Thanks. Secondly, on the price mix impact, did you get any support from price increases in the automotive division, or is all of that related to the industrial division?
No, it's not. We also see progress in automotive, where we have been able to push price. Definitely, of course, in the aftermarket, but also in the OEM space. We have some successes and we're seeing that, you know, we get acceptance for to be compensated for the cost inflation that we have incurred. It actually, it's not just with industrial, it's also impacted or also applies to automotive.
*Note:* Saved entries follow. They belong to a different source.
(** C4, the 1001 by 563 scenario: a request of 1001 by 563 does
    not emit 1000 by 562; both odd sizes go up, in exact arithmetic and in
    double precision alike. *)
Lemma custom_1001x563_emits_1002x564 :
  VideoConverter.convertArgs (video 1001 563)
    = ["-i"; "input"; "-vf"; "scale=1002:564"; "-c:v"; "libx264";
       "-preset"; "fast"; "output.mp4"]
  /\ Binary64.evenRound 1001 = Some 1002
  /\ Binary64.evenRound 563 = Some 564.
Proof. repeat split; vm_compute; reflexivity. Qed.

(** ** Aspect ratio of an image item *)

Lemma handleDimensionChange_images
    (i : string) (d : Dimension) (value : Z) (w : World) :
  images (ui (handleDimensionChange i d value w))
    = map (fun img => if String.eqb (id img) i
                      then changeDimension d value img else img)
          (images (ui w)).
Proof.
  unfold handleDimensionChange; cbn [images ui setImages].
  apply map_ext. intros img. now destruct (String.eqb (id img) i).
Qed.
Yeah. A question from Niclas Rosenlew. I understand this is not on top of your mind at the moment. When I read your annual report, I noticed that your expenses, your other expenses, which is primarily purchased services, declined by more than SEK 4 billion in 2021. I would like to understand what is explaining that significant decline in your other expenses, and if the 2021 level is sustainable.
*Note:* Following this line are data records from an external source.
(** * FinaiFlow identity core: a shallow embedding of the services

  The development follows the Python sources:
  - [app/core/security.py]            -> [Security]
  - [app/models/*.py]                 -> [User], [AuthToken], [OAuth2Account],
                                         [TwoFactorAuth], [Tenant]
  - [app/core/redis.py]               -> [RedisCache]
  - [app/services/auth_service.py]    -> [AuthService]
  - [app/services/passwordless_service.py] -> [PasswordlessService]
  - [app/services/totp_service.py]    -> [TOTPService]
  - [app/services/oauth_service.py]   -> [OAuth2Service]

  Conventions.  A [datetime] is a number of seconds ([Z]); one service
  call reads the clock once ([now]).  A table is the list of its rows; an
  ORM object is identified by its primary key, and [commit] writes a
  mutated object back over the row with that key.  A service call returns
  its outcome (a value or the exception it raises) together with the
  committed database.  Signed tokens, digests and Fernet ciphertexts are
  symbolic (free constructors), the usual ideal model of the
  cryptographic libraries. *)

From Stdlib Require Import String Ascii List ZArith Bool Lia DecimalString.
From Stdlib Require DecimalPos DecimalZ.
Import ListNotations.

Local Open Scope string_scope.
Local Open Scope Z_scope.

(* ================================================================== *)
(** * Python values, exceptions and outcomes                           *)
(* ================================================================== *)

Module Py.

(** The exception classes that occur in the modelled code.  The first
    five are [app/core/exceptions.py]; the others are raised by the
    interpreter or by libraries ([DBAPIError] is SQLAlchemy's wrapper of
    an error of the database driver). *)
Inductive exn : Type :=
| AuthenticationError (message : string)
| ValidationError (message : string)
| NotFoundError (message : string)
| ExternalServiceError (message : string)
| ValueError (message : string)
| MultipleResultsFound
| OperationalError
| UnboundLocalError (name : string)
| AttributeError (message : string)
| DBAPIError.

Inductive result (A : Type) : Type :=
| Ok (a : A)
| Raise (e : exn).
Arguments Ok {A} a.
Arguments Raise {A} e.

Definition bind {A B} (r : result A) (k : A -> result B) : result B :=
  match r with
  | Ok a => k a
  | Raise e => Raise e
  end.

Definition is_ok {A} (r : result A) : bool :=
  match r with Ok _ => true | Raise _ => false end.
Yeah. Andreas, if you don't mind, we can take that separately. I'm just conscious of time as we just have a minute or so left.
Yeah.
We'll take it separately.
Understood. Thank you, Niclas.
Thank you.
Thank you. Operator, please, we are getting short of time, so we have to round off here at 10:00 A.M sharp.
Yeah.
We do realize that there are several questions that have been left unanswered, especially those posted on the chat. We will get back to you separately on those issues. If there are other questions that you need to get answered, please get into contact with either me or Andreas, my colleague on the IR, and we'll try to help you. With that, a couple of closing words for the last couple of seconds here, Rick.
Well, thank you. Again, thank you for your attention, and thank you for joining us. Again, as I said, I think you know we are viewing this set of numbers as a good start to the year. We know that we operate in a highly volatile environment and on a lot of uncertainties, but underlying we're still optimistic about our business. We believe there are significant growth opportunities for us to grab, and we are pleased with the fact that we can also realize some of the you know price changes are now also showing in our numbers. We're in for a good start, but it's gonna be a lot of hard work in store for the rest of the year.
I think that the SKF team and my colleagues around the globe have demonstrated their worth during this quarter, and I'm sure they're gonna do again as we move into the second quarter. With that, I thank you so much and wish you all a great day.